*How to complete this task:* Give the total number of lines in the data below that include "ResourceMode", and nothing else.

(Stored data entries)
(* ===== verification/Contracts.v ===== *)
(** * The normative data contracts (contracts/*.py)

    Literals as inductives, pydantic models as records with the source's field
    order, [model_validator]s as boolean predicates.  Datetimes are UTC
    microseconds since the epoch ([Z]). *)
From S2P Require Import Prelude Budgets.
From Stdlib Require Import ZArith Lia.
Open Scope Z_scope.

Definition datetime := Z.

(** ** contracts/common.py *)

Inductive Plane := P_procedural | P_semantic | P_episodic | P_affordance | P_policy.
Inductive Lens := L_correctness | L_currency | L_provenance | L_scope | L_safety.
Inductive Isolation := fresh_context | inherits_context.
Inductive ResourceKind := RK_file | RK_path | RK_service | RK_rate_limit | RK_lock | RK_external_system.
Inductive ResourceMode := RM_read | RM_write | RM_exclusive.
Inductive Strategy := S_apply | S_adapt | S_scratch | S_portfolio | S_decomposition | S_abstain.
Inductive Arm := treatment | control | shadow | practice.
Inductive Terminal := T_solved | T_unsolved | T_abstained | T_rejected | T_error.

#[export] Instance Lens_eq_dec : EqDecision Lens. Proof. solve_decision. Defined.
#[export] Instance Isolation_eq_dec : EqDecision Isolation. Proof. solve_decision. Defined.
#[export] Instance Strategy_eq_dec : EqDecision Strategy. Proof. solve_decision. Defined.
#[export] Instance Arm_eq_dec : EqDecision Arm. Proof. solve_decision. Defined.
#[export] Instance Terminal_eq_dec : EqDecision Terminal. Proof. solve_decision. Defined.

Definition strategy_str (s : Strategy) : string :=
  match s with
  | S_apply => "apply" | S_adapt => "adapt" | S_scratch => "scratch"
  | S_portfolio => "portfolio" | S_decomposition => "decomposition" | S_abstain => "abstain"
  end.

(** ** contracts/resources.py *)

Record ResourceClaim := mkResourceClaim {
  claim_kind : ResourceKind; claim_id : string; claim_mode : ResourceMode }.
Record ResourceConflict := mkResourceConflict {
  rc_claim : ResourceClaim; rc_waiting : string; rc_holder : string;
  rc_waited_ms : Z; rc_resolution : string }.

(** ** contracts/criteria.py *)

Inductive CriterionKind := K_command | K_assertion | K_schema | K_metric | K_judge.
#[export] Instance CriterionKind_eq_dec : EqDecision CriterionKind. Proof. solve_decision. Defined.
Inductive MetricOp := op_lt | op_lte | op_gt | op_gte | op_eq.
Inductive CriterionSource := from_caller | from_task_class_template | from_critic.

Record SensitivityProof := mkProof {
  p_criterion_id : string;
  p_negative_fixture : string;
  p_rejected : bool;
  p_checked_at : datetime;
  p_checked_against : option string;
  p_evidence_hash : option string }.

(** [TaskCriterion]: the shared [_CriterionFields] followed by its own two. *)
Record TaskCriterion := mkTaskCriterion {
  c_id : string;
  c_kind : CriterionKind;
  c_run : option string;
  c_expect_exit : Z;
  c_expr : option string;
  c_target : option string;
  c_schema_ref : option string;
  c_metric : option string;
  c_op : option MetricOp;
  c_threshold : option float;
  c_rubric : option string;
  c_isolation : Isolation;
  c_lens : option Lens;
  c_timeout_s : Z;
  c_weight : float;
  c_sensitivity_proof : option SensitivityProof;
  c_source : CriterionSource;
  c_preregistered : bool }.

#[export] Instance eta_TaskCriterion : Eta TaskCriterion := λ c,
  mkTaskCriterion (c_id c) (c_kind c) (c_run c) (c_expect_exit c) (c_expr c) (c_target c)
    (c_schema_ref c) (c_metric c) (c_op c) (c_threshold c) (c_rubric c) (c_isolation c)
    (c_lens c) (c_timeout_s c) (c_weight c) (c_sensitivity_proof c) (c_source c)
    (c_preregistered c).

Definition f1 : float := S754_finite false 4503599627370496 (-52).

(** [_REQUIRED_FIELDS_BY_KIND] and [_kind_requires_fields]. *)
Definition kind_fields_present (c : TaskCriterion) : bool :=
  match c_kind c with
  | K_command => bool_decide (is_Some (c_run c))
  | K_assertion => bool_decide (is_Some (c_expr c))
  | K_schema => bool_decide (is_Some (c_target c)) && bool_decide (is_Some (c_schema_ref c))
  | K_metric => bool_decide (is_Some (c_metric c)) && bool_decide (is_Some (c_op c))
                && bool_decide (is_Some (c_threshold c))
  | K_judge => bool_decide (is_Some (c_rubric c))
  end.

Definition criterion_valid (c : TaskCriterion) : bool :=
  ((1 <=? c_timeout_s c) && (c_timeout_s c <=? 3600)) &&
  ((f0 <=?. c_weight c) && (c_weight c <=?. f1)) &&
  kind_fields_present c &&
  negb (bool_decide (c_kind c = K_judge) && bool_decide (c_isolation c ≠ fresh_context)).

Definition new_TaskCriterion (c : TaskCriterion) : result TaskCriterion :=
  if criterion_valid c then Ok c else Err ValidationError.

Definition is_required (c : TaskCriterion) : bool := f1 <=?. c_weight c.

Definition clamp_criterion_timeouts (cs : list TaskCriterion) (ceiling_s : Z) : list TaskCriterion :=
  map (λ c, if ceiling_s <? c_timeout_s c then c <| c_timeout_s := ceiling_s |> else c) cs.

Record CriterionResult := mkResult {
  r_criterion_id : string;
  r_kind : option CriterionKind;
  r_passed : bool;
  r_weight : float;
  r_isolation : option Isolation;
  r_lens : option Lens;
  r_context_hash : option string;
  r_exit_code : option Z;
  r_output_excerpt : string;
  r_errored : bool;
  r_duration_s : float }.

#[export] Instance eta_CriterionResult : Eta CriterionResult := λ r,
  mkResult (r_criterion_id r) (r_kind r) (r_passed r) (r_weight r) (r_isolation r) (r_lens r)
    (r_context_hash r) (r_exit_code r) (r_output_excerpt r) (r_errored r) (r_duration_s r).

(** pydantic's [==]: field by field, floats with the IEEE comparison. *)
Definition result_eqb (a b : CriterionResult) : bool :=
  bool_decide (r_criterion_id a = r_criterion_id b) && bool_decide (r_kind a = r_kind b) &&
  Bool.eqb (r_passed a) (r_passed b) && feqb (r_weight a) (r_weight b) &&
  bool_decide (r_isolation a = r_isolation b) && bool_decide (r_lens a = r_lens b) &&
  bool_decide (r_context_hash a = r_context_hash b) &&
  bool_decide (r_exit_code a = r_exit_code b) &&
  bool_decide (r_output_excerpt a = r_output_excerpt b) &&
  Bool.eqb (r_errored a) (r_errored b) && feqb (r_duration_s a) (r_duration_s b).

Fixpoint results_eqb (a b : list CriterionResult) : bool :=
  match a, b with
  | [], [] => true
  | x :: a', y :: b' => result_eqb x y && results_eqb a' b'
  | _, _ => false
  end.

(** ** contracts/failure.py *)

Inductive FailureClass :=
  | F_environment | F_tool | F_retrieval | F_plan | F_execution | F_criteria | F_budget | F_merge.
#[export] Instance FailureClass_eq_dec : EqDecision FailureClass. Proof. solve_decision. Defined.
Inductive SignalSource := src_orchestrator | src_solver | src_validator | src_join.
#[export] Instance SignalSource_eq_dec : EqDecision SignalSource. Proof. solve_decision. Defined.

Definition FAILURE_CLASSES : list FailureClass :=
  [F_environment; F_tool; F_retrieval; F_plan; F_execution; F_criteria; F_budget; F_merge].

Definition CLASSES_EXCLUDED_FROM_TRUST : list FailureClass :=
  [F_environment; F_tool; F_budget; F_merge].

Record FailureSignal := mkSignal {
  sig_source : SignalSource;
  sig_detail : string;
  sig_at : datetime;
  sig_class_hint : option FailureClass }.

Record FailureVerdict := mkVerdict {
  failure_class : FailureClass;
  evidence : list string;
  implicated_skill : option (string * Z);   (* {"skill_id", "version"} *)
  counts_against_trust : bool;
  escalate_to_human : bool }.

Definition is_consistent (f : FailureVerdict) : bool :=
  Bool.eqb (counts_against_trust f)
    (negb (bool_decide (failure_class f ∈ CLASSES_EXCLUDED_FROM_TRUST))) &&
  Bool.eqb (escalate_to_human f) (bool_decide (failure_class f = F_criteria)).

(** ** contracts/branch.py *)

Inductive BranchKind := BK_portfolio | BK_decomposition.
#[export] Instance BranchKind_eq_dec : EqDecision BranchKind. Proof. solve_decision. Defined.
Inductive BranchStrategy := BS_apply | BS_adapt | BS_scratch.
Inductive BranchStatus := dispatched | running | succeeded | failed | timed_out.
#[export] Instance BranchStatus_eq_dec : EqDecision BranchStatus. Proof. solve_decision. Defined.

(** contracts/run.py: a skill candidate, as retrieved or as dumped into a branch. *)
Record SkillCandidateRef := mkCandidate {
  cand_skill_id : string;
  cand_version : Z;
  cand_score : float;
  cand_lexical_rank : option Z;
  cand_vector_rank : option Z;
  cand_bound_parameters : json_obj;
  cand_staleness_factor : option float;
  cand_shadow : bool }.

Record BranchState := mkBranch {
  branch_id : string;
  b_kind : BranchKind;
  b_strategy : BranchStrategy;
  b_subtask : option string;
  b_candidate : option SkillCandidateRef;
  b_workspace_ref : string;
  b_snapshot_ref : option string;
  b_transcript_ref : option string;
  b_status : BranchStatus;
  b_resources : list ResourceClaim;
  b_budget : Budget;
  b_spent : Spend;
  b_reserved : BudgetReservation;
  b_results : list CriterionResult;
  b_selected : bool;
  b_margin : option float;
  b_cost_usd : option float;
  b_owned_criteria : list string }.

#[export] Instance eta_BranchState : Eta BranchState := λ b,
  mkBranch (branch_id b) (b_kind b) (b_strategy b) (b_subtask b) (b_candidate b)
    (b_workspace_ref b) (b_snapshot_ref b) (b_transcript_ref b) (b_status b) (b_resources b)
    (b_budget b) (b_spent b) (b_reserved b) (b_results b) (b_selected b) (b_margin b)
    (b_cost_usd b) (b_owned_criteria b).

Inductive AuditAction := proceeded | flagged | audit_failed.

Record MergeAudit := mkAudit {
  merge_id : string;
  expected : Z;
  received : Z;
  missing : list string;
  action : AuditAction;
  layered : bool;
  batches : list (list string) }.

#[export] Instance eta_MergeAudit : Eta MergeAudit := λ m,
  mkAudit (merge_id m) (expected m) (received m) (missing m) (action m) (layered m) (batches m).

Definition is_complete (m : MergeAudit) : bool :=
  (expected m <=? received m) && match missing m with [] => true | _ => false end.

(** ** contracts/goal.py: the data (compilation is in the file Goals) *)

Inductive DesiredKind :=
  | DK_file_exists | DK_file_contains | DK_command | DK_assertion | DK_schema | DK_metric | DK_judge.
#[export] Instance DesiredKind_eq_dec : EqDecision DesiredKind. Proof. solve_decision. Defined.
Inductive ConstraintKind :=
  | CK_must_not_modify | CK_must_pass_command | CK_budget_ceiling | CK_no_external_effects.
Inductive StrategyHint := hint_abstain | hint_portfolio | hint_decomposition.
#[export] Instance StrategyHint_eq_dec : EqDecision StrategyHint. Proof. solve_decision. Defined.

Record DesiredState := mkDesired {
  d_id : string;
  d_kind : DesiredKind;
  d_path : option string;
  d_pattern : option string;
  d_run : option string;
  d_expect_exit : Z;
  d_expr : option string;
  d_target : option string;
  d_schema_ref : option string;
  d_metric : option string;
  d_op : option MetricOp;
  d_threshold : option float;
  d_rubric : option string;
  d_weight : float;
  d_timeout_s : Z }.

Inductive ConstraintValue := CV_str (s : string) | CV_float (f : float) | CV_list (l : list string).

Record Constraint := mkConstraint {
  k_id : string; k_kind : ConstraintKind; k_value : ConstraintValue; k_weight : float }.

*Solution below:* 2